Stringfellow v. Mariott

1 Ala. 573 | Ala. | 1840

ORMOND, J.

— The counsel for the plaintiffs in error, concedes that the declarations of the slave would not be admissible to prove that she was unsound, but he insists that they should have been received to prove the scienter on the part of the vendor, evidence having previously been given of the unsoundness of the slave, and thus make out the defence of fraud.

The return of the negro by Horton the witness, who had purchased her previously to the plaintiffs in error, to the defendant’s agent, was a fact which was evidence of the notice to the agent, *575of the unsoundness of the slave, as it was at least sufficient to put him on inquiry, and if the slave was, in fact, unsound, the principal would have been affected by such notice to his agent; but the motives or reasons which influenced him, in returning the negro, on the allegation of unsoundness, were not evidence; for whether they were well or ill founded, would not alter the fact of the return for the alledged cause, the reasons or motives, then, were wholly immaterial and properly rejected.

Suppose that instead of relying on the declarations of the slave, as to her unsoundness, the witness had called in a physician, who, after an examination, had pronounced her diseased; it is most certain that this fact could not have been given in evidence by another for any purpose, it would be hearsay testimony — the declarations of the slave, who could not have testified herself, cannot stand on higher ground.

We understand from the bill of exceptions, that the witness was permitted to testify to the fact of the return of the slave to the agent, on the allegation of unsoundness, and was only precluded from stating the source of his information or belief — the declaration of the slave — in this, there was no error.

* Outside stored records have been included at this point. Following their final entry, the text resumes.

(* ===== verification/Lists.v ===== *)
(** * The lists of a stream

    The functions of [tcp_out.c] that put a stream on the control, send and ACK lists of
    its sender, and those of [timer.c] that put it on the retransmission, time-wait and
    connection-timeout lists.  A flag (or slot number) in the stream records its
    membership. *)

From S2P Require Import Prelude SeqArith Mtcp.

(** ** Senders *)

(** A pointer to a sender: the global one or that of an interface. *)
Inductive sender_id := GSender | NSender (eidx : Z).

#[export] Instance sender_id_eq_dec : EqDecision sender_id.
Proof. solve_decision. Defined.

(** The sender of a stream whose output interface is [nif_out]; [None] is [NULL]. *)
Definition sender_of (c : mtcp_config) (nif_out : Z) : option sender_id :=
  if nif_out <? 0 then Some GSender
  else
    match nif_to_eidx c !! Z.to_nat nif_out with
    | Some eidx => if (eidx <? 0) || (zlen (eths c) <=? eidx) then None else Some (NSender eidx)
    | None => None
    end.

Definition GetSender (a : Z) : MT (option sender_id) :=
  s ← stream_at a;
  m ← get;
  let nif := nif_out (sndvar s) in
  whenM ((0 <=? nif) && bool_decide (nif_to_eidx (CONFIG m) !! Z.to_nat nif = None))
    (throw OutOfBounds);;
  mret (sender_of (CONFIG m) nif).

Definition sender_lookup (m : mtcp_manager) (i : sender_id) : option mtcp_sender :=
  match i with GSender => g_sender m | NSender eidx => n_sender m !! eidx end.

Definition sender_update (i : sender_id) (x : mtcp_sender) (m : mtcp_manager) : mtcp_manager :=
  match i with
  | GSender => m <| g_sender := Some x |>
  | NSender eidx => m <| n_sender ::= insert eidx x |>
  end.

Definition sender_at (i : sender_id) : MT mtcp_sender :=
  m ← get; unwrap NullPointer (sender_lookup m i).

Definition sender_mod (i : sender_id) (f : mtcp_sender -> mtcp_sender) : MT unit :=
  x ← sender_at i; modify (sender_update i (f x)).

(** [GetSender] followed by [assert(sender != NULL)]. *)
Definition the_sender (a : Z) : MT sender_id :=
  o ← GetSender a;
  m ← get;
  match o with
  | Some i => assertM (bool_decide (is_Some (sender_lookup m i)));; mret i
  | None => throw AssertFail
  end.

Definition AddtoControlList (a : Z) : MT unit :=
  s ← stream_at a;
  whenM (negb (on_control_list (sndvar s)))
    (i ← the_sender a;
     stream_mod a (fun s => s <| sndvar ::= on_control_list ↦ true |>);;
     sender_mod i (fun x => x <| control_list ::= fun l => TAILQ_INSERT_TAIL l a |>
                              <| control_list_cnt ::= Z.succ |>)).

Definition AddtoSendList (a : Z) : MT unit :=
  i ← the_sender a;
  s ← stream_at a;
  assertM (negb (sndbuf (sndvar s) =? 0));;
  whenM (negb (on_send_list (sndvar s)))
    (stream_mod a (fun s => s <| sndvar ::= on_send_list ↦ true |>);;
     sender_mod i (fun x => x <| send_list ::= fun l => TAILQ_INSERT_TAIL l a |>
                              <| send_list_cnt ::= Z.succ |>)).

Definition AddtoACKList (a : Z) : MT unit :=
  i ← the_sender a;
  s ← stream_at a;
  whenM (negb (on_ack_list (sndvar s)))
    (stream_mod a (fun s => s <| sndvar ::= on_ack_list ↦ true |>);;
     sender_mod i (fun x => x <| ack_list ::= fun l => TAILQ_INSERT_TAIL l a |>
                              <| ack_list_cnt ::= Z.succ |>)).

Definition RemoveFromControlList (a : Z) : MT unit :=
  i ← the_sender a;
  s ← stream_at a;
  whenM (on_control_list (sndvar s))
    (stream_mod a (fun s => s <| sndvar ::= on_control_list ↦ false |>);;
     x ← sender_at i;
     l ← unwrap CorruptList (TAILQ_REMOVE (control_list x) a);
     sender_mod i (fun x => x <| control_list := l |> <| control_list_cnt ::= Z.pred |>)).

Definition RemoveFromSendList (a : Z) : MT unit :=
  i ← the_sender a;
  s ← stream_at a;
  whenM (on_send_list (sndvar s))
    (stream_mod a (fun s => s <| sndvar ::= on_send_list ↦ false |>);;
     x ← sender_at i;
     l ← unwrap CorruptList (TAILQ_REMOVE (send_list x) a);
     sender_mod i (fun x => x <| send_list := l |> <| send_list_cnt ::= Z.pred |>)).

Definition RemoveFromACKList (a : Z) : MT unit :=
  i ← the_sender a;
  s ← stream_at a;
  whenM (on_ack_list (sndvar s))
    (stream_mod a (fun s => s <| sndvar ::= on_ack_list ↦ false |>);;
     x ← sender_at i;
     l ← unwrap CorruptList (TAILQ_REMOVE (ack_list x) a);
     sender_mod i (fun x => x <| ack_list := l |> <| ack_list_cnt ::= Z.pred |>)).

(** [ack_cnt] is a bit field of six bits; its increment is guarded by a comparison that is
    made in [int] and is always true. *)
Definition u6 (z : Z) : Z := z mod 64.

Definition EnqueueACK (a : Z) (opt : ack_opt) : MT unit :=
  s ← stream_at a;
  match opt with
  | ACK_OPT_NOW =>
      whenM (ack_cnt (sndvar s) <? ack_cnt (sndvar s) + 1)
        (stream_mod a (fun s => s <| sndvar ::= fun v => v <| ack_cnt := u6 (ack_cnt v + 1) |> |>))
  | ACK_OPT_AGGREGATE =>
      whenM (ack_cnt (sndvar s) =? 0)
        (stream_mod a (fun s => s <| sndvar ::= ack_cnt ↦ 1 |>))
  | ACK_OPT_WACK => stream_mod a (fun s => s <| sndvar ::= is_wack ↦ true |>)
  end;;
  AddtoACKList a.

(** ** Timers *)

Definition InitRTOHashstore (calloc_ok : bool) : option rto_hashstore :=
  if calloc_ok then Some (RtoHashstore 0 0 ∅) else None.

Definition set_rto_list (i : Z) (l : list Z) : MT unit :=
  modify (fun m => m <| rto_store ::= fun r => r <| rto_list ::= insert i l |> |>).

(** The slot for expiry [ts_rto]; the sum of [int] and [uint32_t] is unsigned. *)
Definition rto_slot (r : rto_hashstore) (diff : Z) : Z :=
  if diff <? RTO_HASH then u32 (diff + rto_now_idx r) mod RTO_HASH else RTO_HASH.

Definition AddtoRTOList (a : Z) : MT unit :=
  s ← stream_at a;
  m ← get;
  whenM (rto_list_cnt m =? 0)
    (modify (fun m => m <| rto_store ::= fun r =>
       r <| rto_now_idx := 0 |> <| rto_now_ts := ts_rto (sndvar s) |> |>));;
  whenM ((on_rto_idx s <? 0) && negb (on_timewait_list s))
    (m ← get;
     let diff := i32 (u32 (ts_rto (sndvar s) - rto_now_ts (rto_store m))) in
     let slot := rto_slot (rto_store m) diff in
     stream_mod a (fun s => s <| on_rto_idx := slot |>);;
     set_rto_list slot (TAILQ_INSERT_TAIL (bin (rto_list (rto_store m)) slot) a);;
     modify (fun m => m <| rto_list_cnt ::= Z.succ |>)).

Definition RemoveFromRTOList (a : Z) : MT unit :=
  s ← stream_at a;
  if on_rto_idx s <? 0 then mret tt
  else
    m ← get;
    l ← unwrap CorruptList (TAILQ_REMOVE (bin (rto_list (rto_store m)) (on_rto_idx s)) a);
    set_rto_list (on_rto_idx s) l;;
    stream_mod a (fun s => s <| on_rto_idx := -1 |>);;
    modify (fun m => m <| rto_list_cnt ::= Z.pred |>).

Definition AddtoTimewaitList (a cur_ts : Z) : MT unit :=
  m ← get;
  stream_mod a (fun s => s <| rcvvar ::= ts_tw_expire ↦ u32 (cur_ts + tcp_timewait (CONFIG m)) |>);;
  s ← stream_at a;
  if on_timewait_list s then
    l ← unwrap CorruptList (TAILQ_REMOVE (timewait_list m) a);
    modify (fun m => m <| timewait_list := TAILQ_INSERT_TAIL l a |>)
  else
    whenM (0 <=? on_rto_idx s) (RemoveFromRTOList a);;
    stream_mod a (fun s => s <| on_timewait_list := true |>);;
    modify (fun m => m <| timewait_list ::= fun l => TAILQ_INSERT_TAIL l a |>
                       <| timewait_list_cnt ::= Z.succ |>).

Definition RemoveFromTimewaitList (a : Z) : MT unit :=
  s ← stream_at a;
  assertM (on_timewait_list s);;
  m ← get;
  l ← unwrap CorruptList (TAILQ_REMOVE (timewait_list m) a);
  stream_mod a (fun s => s <| on_timewait_list := false |>);;
  modify (fun m => m <| timewait_list := l |> <| timewait_list_cnt ::= Z.pred |>).

Definition AddtoTimeoutList (a : Z) : MT unit :=
  s ← stream_at a;
  assertM (negb (on_timeout_list s));;
  stream_mod a (fun s => s <| on_timeout_list := true |>);;
  modify (fun m => m <| timeout_list ::= fun l => TAILQ_INSERT_TAIL l a |>
                     <| timeout_list_cnt ::= Z.succ |>).

(** [if (CONFIG.tcp_timeout > 0) AddtoTimeoutList(...)] *)
Definition watch_timeout (a : Z) : MT unit :=
  m ← get; whenM (0 <? tcp_timeout (CONFIG m)) (AddtoTimeoutList a).

Definition RemoveFromTimeoutList (a : Z) : MT unit :=
  s ← stream_at a;
  whenM (on_timeout_list s)
    (stream_mod a (fun s => s <| on_timeout_list := false |>);;
     m ← get;
     l ← unwrap CorruptList (TAILQ_REMOVE (timeout_list m) a);
     modify (fun m => m <| timeout_list := l |> <| timeout_list_cnt ::= Z.pred |>)).

Definition UpdateTimeoutList (a : Z) : MT unit :=
  s ← stream_at a;
  whenM (on_timeout_list s)
    (m ← get;
     l ← unwrap CorruptList (TAILQ_REMOVE (timeout_list m) a);
     modify (fun m => m <| timeout_list := TAILQ_INSERT_TAIL l a |>)).

Definition UpdateRetransmissionTimer (a cur_ts : Z) : MT unit :=
  s ← stream_at a;
  assertM (0 <? rto (sndvar s));;
  stream_mod a (fun s => s <| sndvar ::= nrtx ↦ 0 |>);;
  whenM (0 <=? on_rto_idx s) (RemoveFromRTOList a);;
  s ← stream_at a;
  whenM (TCP_SEQ_GT (snd_nxt s) (snd_una (sndvar s)))
    (stream_mod a (fun s => s <| sndvar ::= ts_rto ↦ u32 (cur_ts + rto (sndvar s)) |>);;
     AddtoRTOList a).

The objection to the introduction of the agent, as a witness for the plaintiff below, is founded on his supposed interest in the event of the cause. It is not denied, that an agent may be a witness for his principal, but it is alledged that he gave his own warranty in this case, and did not warrant in the name of his principal.

Without stopping to inquire whether, even on that hypothesis, he would be interested, an examination of the warranty will show that the position is not tenable.

It is in these words: — “ Received of James M. Stringfellow, one note of hand, for twelve hundred dollars in full, for the purchase of a negro girl Violet, aged twenty-two years. I warrant the said negro sound in body and mind. I also warrant the right and title unto the said James M. Stringfellow, his heirs and assigns, forever, 17th November, 1836.

S. R. MARIOTT, For BENJ. MARIOTT.77'

*576f It is certainly true that, to bind the principal it must appear with sufficient certainty that the agent intended to bind him, and although anciently, great strictness was required, it is now considered sufficient that it appear to be in the name of the principal, and the form employed as C. D., by A. B. his attorney, or A. B. for C. D. is immaterial. [Wilks v. Bach. 2 East 142.] This is also the doctrine of the case of Skinner v. Gunn, 9 Porter 305, although in that case we held that the principal was not bound, upon the ground that it was clear, the agent did not intend to bind his principal. The case of Martin v. Dortch, 1 Stewart, 479, referred to and approved in the case of Skinner v. Gunn, is in principle, precisely like the present case.

There is no error in the judgment of the court below, and it is therefore affirmed.